Work instruction
Copy out again, unchanged, the listing below from the line that has "k); trivial; lia." through the line that has "apply Z.mul_divide_mono_r.".

Source material
Lemma py_pow_spec a e m : 0 <= e -> py_pow a e m = a ^ e mod m.
Proof.
  intros He. destruct e as [|e|e]; cbn [py_pow];
    [reflexivity | apply pow_mod_pos_spec | lia].
Qed.

Lemma fr_inv_spec a : fr_inv a = a ^ (BN254_R - 2) mod BN254_R.
Proof. unfold fr_inv. apply py_pow_spec. discriminate. Qed.

(** C2, as the code has it.  [fr_inv] is the bare Fermat exponentiation
    [a ^ (BN254_R - 2) mod BN254_R] for every [a], with no test for zero; at
    [a = 0] it returns 0, the value of [0 ^ (BN254_R - 2) mod BN254_R]. *)
Theorem fr_inv_unguarded :
  (forall a, fr_inv a = a ^ (BN254_R - 2) mod BN254_R)
  /\ 0 ^ (BN254_R - 2) mod BN254_R = 0
  /\ fr_div 1 0 = 0.
Proof.
  split; [exact fr_inv_spec|]. split.
  - rewrite Z.pow_0_l by reflexivity. reflexivity.
  - unfold fr_div, fr_mul. rewrite fr_inv_spec, Z.pow_0_l by reflexivity.
    reflexivity.
Qed.

(** C2 as stated fails: [fr_inv 0] returns, and the value is 0. *)
Lemma fr_inv_zero_returns_zero : fr_inv 0 = 0.
Proof. vm_compute. reflexivity. Qed.

(** ** Primality of the modulus *)

Lemma exists_prime_divisor n : 1 < n -> exists p, Z.prime p /\ (p | n).
Proof.
  intros Hn. assert (0 <= n) as H0 by lia. revert Hn.
  pattern n. apply Z_lt_induction; [|exact H0]. clear n H0.
  intros n IH Hn.
  destruct (prime_dec n) as [Hp|Hnp].
  - exists n. split; [apply prime_alt; exact Hp | apply Z.divide_refl].
  - destruct (not_prime_divide n Hn Hnp) as (d & Hd & Hdn).
    destruct (IH d ltac:(lia) ltac:(lia)) as (p & Hp & Hpd).
    exists p. split; [exact Hp | eapply Z.divide_trans; eauto].
Qed.

Lemma pow_mul_cong_one c a k p :
  1 < p -> 0 <= a -> 0 <= k -> c ^ a mod p = 1 -> c ^ (a * k) mod p = 1.
Proof.
  intros Hp Ha Hk H.
  rewrite Z.pow_mul_r, <- Z.mod_pow_l, H, Z.pow_1_l by lia.
  apply Z.mod_1_l; lia.
Qed.

Lemma mod_one_divisor x n p :
  1 < p -> (p | n) -> x mod n = 1 -> x mod p = 1.
Proof.
  intros Hp Hd H.
  rewrite <- (Z.mod_mod_divide x n p), H by trivial.
  apply Z.mod_1_l; lia.
Qed.

(** One factor of the Pocklington criterion: a prime [q] dividing [n - 1],
    with a base [a] of order dividing [n - 1] but not [(n - 1) / q] modulo
    every prime factor of [n], divides [p - 1] for each prime factor [p]. *)
Lemma pocklington_step n q a p :
  1 < n -> Z.prime q -> (q | n - 1) ->
  a ^ (n - 1) mod n = 1 ->
  Z.gcd (a ^ ((n - 1) / q) mod n - 1) n = 1 ->
  Z.prime p -> (p | n) -> (q | p - 1).
Proof.
  intros Hn Hq Hqd Hfer Hgcd Hp Hpd.
  pose proof (Z.prime_ge_2 _ Hq) as Hq2.
  pose proof (Z.prime_ge_2 _ Hp) as Hp2.
  destruct (Z.BoolSpec_divide q (p - 1)) as [Hyes|Hno]; [exact Hyes|exfalso].
  pose proof (Z.Bezout_coprime _ _ (Z.coprime_prime_l _ _ Hq Hno))
    as (u & v & Huv).
  set (k := (n - 1) / q) in *.
  assert (Hk : n - 1 = k * q).
  { destruct Hqd as [z Hz]. unfold k. rewrite Hz, Z.div_mul by lia. reflexivity. }
  assert (Hk0 : 0 <= k) by nia.
  set (c := a ^ k) in *.
  assert (H1 : c ^ q mod p = 1).
  { unfold c. rewrite <- Z.pow_mul_r, <- Hk by lia.
    apply (mod_one_divisor _ n); trivial; lia. }
  assert (H2 : c mod p <> 0).
  { intros H0. rewrite <- Z.mod_pow_l, H0, Z.pow_0_l, Z.mod_0_l in H1 by lia. lia. }
  pose proof (Z.fermat_nz p c Hp H2) as H3.
  set (u' := u mod (p - 1) + (p - 1)).
  set (w := (1 - u / (p - 1)) * q - v).
  assert (Hu' : 0 < u').
  { pose proof (Z.mod_pos_bound u (p - 1) ltac:(lia)). unfold u'. lia. }
  assert (Hw : u' * q = 1 + (p - 1) * w).
  { unfold u', w. rewrite (Z.mod_eq u (p - 1)) by lia. nia. }
  assert (Hw0 : 0 <= w) by nia.
  assert (Hc : c mod p = 1).
  { pose proof (pow_mul_cong_one c q u' p ltac:(lia) ltac:(lia) ltac:(lia) H1) as E.
    rewrite (Z.mul_comm q u'), Hw, Z.pow_add_r, Z.pow_1_r in E by nia.
    rewrite Zmult_mod, (pow_mul_cong_one c (p - 1) w p) in E by (trivial; lia).
    rewrite Z.mul_1_r, Z.mod_mod in E by lia. exact E. }
  assert (Hdiv : (p | c mod n - 1)).
  { apply Z.mod_divide; [lia|].
    rewrite Zminus_mod, (Z.mod_mod_divide c n p), Hc by trivial.
    rewrite Z.mod_1_l by lia. reflexivity. }
  pose proof (Z.gcd_greatest _ _ _ Hdiv Hpd) as G.
  rewrite Hgcd in G. apply Z.divide_1_r in G. lia.
Qed.

(** If every prime factor of [n] is 1 modulo some [f] whose square exceeds
    [n], then [n] is prime. *)
Lemma pocklington n f :
  1 < n -> 0 < f -> n < (f + 1) * (f + 1) ->
  (forall p, Z.prime p -> (p | n) -> (f | p - 1)) -> Z.prime n.
Proof.
  intros Hn Hf Hbig Hall.
  destruct (prime_dec n) as [Hp|Hnp]; [apply prime_alt; exact Hp|exfalso].
  destruct (not_prime_divide n Hn Hnp) as (d & Hd & [e He]).
  assert (He1 : 1 < e) by nia.
  destruct (exists_prime_divisor d ltac:(lia)) as (p1 & Hp1 & Hd1).
  destruct (exists_prime_divisor e He1) as (p2 & Hp2 & Hd2).
  pose proof (Z.prime_ge_2 _ Hp1). pose proof (Z.prime_ge_2 _ Hp2).
  assert (f <= p1 - 1).
  { apply Z.divide_pos_le; [lia|]. apply Hall; trivial.
    rewrite He. apply Z.divide_mul_r; exact Hd1. }
  assert (f <= p2 - 1).
  { apply Z.divide_pos_le; [lia|]. apply Hall; trivial.
    rewrite He. apply Z.divide_mul_l; exact Hd2. }
  assert (p1 <= d) by (apply Z.divide_pos_le; [lia|exact Hd1]).
  assert (p2 <= e) by (apply Z.divide_pos_le; [lia|exact Hd2]).
  nia.
Qed.

Section CertificateSoundness.

Import Primality.

Lemma trial_sound fuel : forall n d,
  0 < d -> trial fuel n d = true ->
  forall k, d <= k -> k * k <= n -> ~ (k | n).
Proof.
  induction fuel as [|fuel IH]; intros n d Hd H k Hk Hkk Hdiv; cbn [trial] in H.
  - apply Z.ltb_lt in H. nia.
  - apply orb_true_iff in H. destruct H as [H|H].
    + apply Z.ltb_lt in H. nia.
    + apply andb_true_iff in H. destruct H as [Hnd Hrest].
      apply negb_true_iff, Z.eqb_neq in Hnd.
      destruct (Z.eq_dec k d) as [->|Hne].
      * apply Hnd. apply Z.mod_divide; [lia|exact Hdiv].
      * apply (IH n (d + 1) ltac:(lia) Hrest k); trivial; lia.
Qed.

Lemma trial_prime_sound n : trial_prime n = true -> Z.prime n.
Proof.
  unfold trial_prime. intros H. apply andb_true_iff in H. destruct H as [H1 H2].
  apply Z.ltb_lt in H1. split; [exact H1|].
  intros m Hm [j Hj].
  assert (Hj1 : 1 < j) by nia.
  assert (Hcase : m * m <= n \/ j * j <= n) by nia.
  destruct Hcase as [Hc|Hc].
  - apply (trial_sound _ n 2 ltac:(lia) H2 m); [lia|exact Hc|].
    exists j; exact Hj.
  - apply (trial_sound _ n 2 ltac:(lia) H2 j); [lia|exact Hc|].
    exists m; lia.
Qed.

Lemma pock_ok_sound n a q p :
  1 < n -> py_pow a (n - 1) n = 1 -> pock_ok n a q = true -> Z.prime q ->
  Z.prime p -> (p | n) -> (q | p - 1).
Proof.
  intros Hn Hfer Hok Hq Hp Hpd. unfold pock_ok in Hok.
  apply andb_true_iff in Hok. destruct Hok as [Hd Hg].
  apply Z.eqb_eq in Hd, Hg.
  pose proof (Z.prime_ge_2 _ Hq).
  assert (Hqd : (q | n - 1)) by (apply Z.mod_divide; [lia|exact Hd]).
  rewrite py_pow_spec in Hfer by lia.
  rewrite py_pow_spec in Hg.
  - exact (pocklington_step n q a p Hn Hq Hqd Hfer Hg Hp Hpd).
  - apply Z.div_pos; lia.
Qed.

Ltac split_checks H :=
  repeat (apply andb_true_iff in H; destruct H as [H ?]);
  repeat match goal with
         | E : (_ <? _) = true |- _ => apply Z.ltb_lt in E
         | E : (_ =? _) = true |- _ => apply Z.eqb_eq in E
         end.

Lemma check_cert_sound c : forall n, check_cert n c = true -> Z.prime n.
Proof.
  induction c as [|a q c IH|a q1 q2 c1 IH1 c2 IH2]; intros n H;
    cbn [check_cert] in H.
  - apply trial_prime_sound; exact H.
  - split_checks H.
    assert (Hq : Z.prime q) by (apply IH; assumption).
    pose proof (Z.prime_ge_2 _ Hq).
    apply (pocklington n q); trivial; [lia|].
    intros p Hp Hpd. eapply pock_ok_sound; eauto.
  - split_checks H.
    assert (Hq1 : Z.prime q1) by (apply IH1; assumption).
    assert (Hq2 : Z.prime q2) by (apply IH2; assumption).
    pose proof (Z.prime_ge_2 _ Hq1). pose proof (Z.prime_ge_2 _ Hq2).
    apply (pocklington n (q1 * q2)); trivial; [nia|].
    intros p Hp Hpd.
    assert (D1 : (q1 | p - 1)) by (eapply pock_ok_sound; eauto).
    assert (D2 : (q2 | p - 1)) by (eapply pock_ok_sound; eauto).
    destruct D2 as [z Hz]. rewrite Hz in D1 |- *.
    apply Z.mul_divide_mono_r.
    apply (Z.gauss q1 q2 z); [rewrite Z.mul_comm; exact D1 | assumption].
Qed.

Lemma BN254_R_prime : Z.prime BN254_R.
Proof. apply (check_cert_sound BN254_R_cert). vm_compute. reflexivity. Qed.

End CertificateSoundness.

(** ** Division in the field *)

Lemma fr_inv_mul b :
  0 <= b < BN254_R -> b <> 0 -> (fr_inv b * b) mod BN254_R = 1.
Proof.
  intros Hb Hb0. rewrite fr_inv_spec, Zmult_mod_idemp_l.
  replace (b ^ (BN254_R - 2) * b) with (b ^ (BN254_R - 1)).
  - apply Z.fermat_nz; [exact BN254_R_prime|].
    rewrite Z.mod_small by exact Hb. exact Hb0.
  - replace (BN254_R - 1) with (BN254_R - 2 + 1) by lia.
    rewrite Z.pow_add_r, Z.pow_1_r; [reflexivity|discriminate|lia].
Qed.

Lemma fr_mul_div_of_inv a b :
  (fr_inv b * b) mod BN254_R = 1 -> 0 <= a < BN254_R ->
  fr_mul (fr_div a b) b = a.
Proof.
  intros Hinv Ha. unfold fr_div, fr_mul.
  rewrite Zmult_mod_idemp_l, <- Z.mul_assoc, <- Zmult_mod_idemp_r.
  rewrite Hinv, Z.mul_1_r. apply Z.mod_small. exact Ha.
Qed.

Exercise solution
      * apply (IH n (d + 1) ltac:(lia) Hrest k); trivial; lia.
Qed.

Lemma trial_prime_sound n : trial_prime n = true -> Z.prime n.
Proof.
  unfold trial_prime. intros H. apply andb_true_iff in H. destruct H as [H1 H2].
  apply Z.ltb_lt in H1. split; [exact H1|].
  intros m Hm [j Hj].
  assert (Hj1 : 1 < j) by nia.
  assert (Hcase : m * m <= n \/ j * j <= n) by nia.
  destruct Hcase as [Hc|Hc].
  - apply (trial_sound _ n 2 ltac:(lia) H2 m); [lia|exact Hc|].
    exists j; exact Hj.
  - apply (trial_sound _ n 2 ltac:(lia) H2 j); [lia|exact Hc|].
    exists m; lia.
Qed.

Lemma pock_ok_sound n a q p :
  1 < n -> py_pow a (n - 1) n = 1 -> pock_ok n a q = true -> Z.prime q ->
  Z.prime p -> (p | n) -> (q | p - 1).
Proof.
  intros Hn Hfer Hok Hq Hp Hpd. unfold pock_ok in Hok.
  apply andb_true_iff in Hok. destruct Hok as [Hd Hg].
  apply Z.eqb_eq in Hd, Hg.
  pose proof (Z.prime_ge_2 _ Hq).
  assert (Hqd : (q | n - 1)) by (apply Z.mod_divide; [lia|exact Hd]).
  rewrite py_pow_spec in Hfer by lia.
  rewrite py_pow_spec in Hg.
  - exact (pocklington_step n q a p Hn Hq Hqd Hfer Hg Hp Hpd).
  - apply Z.div_pos; lia.
Qed.

Ltac split_checks H :=
  repeat (apply andb_true_iff in H; destruct H as [H ?]);
  repeat match goal with
         | E : (_ <? _) = true |- _ => apply Z.ltb_lt in E
         | E : (_ =? _) = true |- _ => apply Z.eqb_eq in E
         end.

Lemma check_cert_sound c : forall n, check_cert n c = true -> Z.prime n.
Proof.
  induction c as [|a q c IH|a q1 q2 c1 IH1 c2 IH2]; intros n H;
    cbn [check_cert] in H.
  - apply trial_prime_sound; exact H.
  - split_checks H.
    assert (Hq : Z.prime q) by (apply IH; assumption).
    pose proof (Z.prime_ge_2 _ Hq).
    apply (pocklington n q); trivial; [lia|].
    intros p Hp Hpd. eapply pock_ok_sound; eauto.
  - split_checks H.
    assert (Hq1 : Z.prime q1) by (apply IH1; assumption).
    assert (Hq2 : Z.prime q2) by (apply IH2; assumption).
    pose proof (Z.prime_ge_2 _ Hq1). pose proof (Z.prime_ge_2 _ Hq2).
    apply (pocklington n (q1 * q2)); trivial; [nia|].
    intros p Hp Hpd.
    assert (D1 : (q1 | p - 1)) by (eapply pock_ok_sound; eauto).
    assert (D2 : (q2 | p - 1)) by (eapply pock_ok_sound; eauto).
    destruct D2 as [z Hz]. rewrite Hz in D1 |- *.
    apply Z.mul_divide_mono_r.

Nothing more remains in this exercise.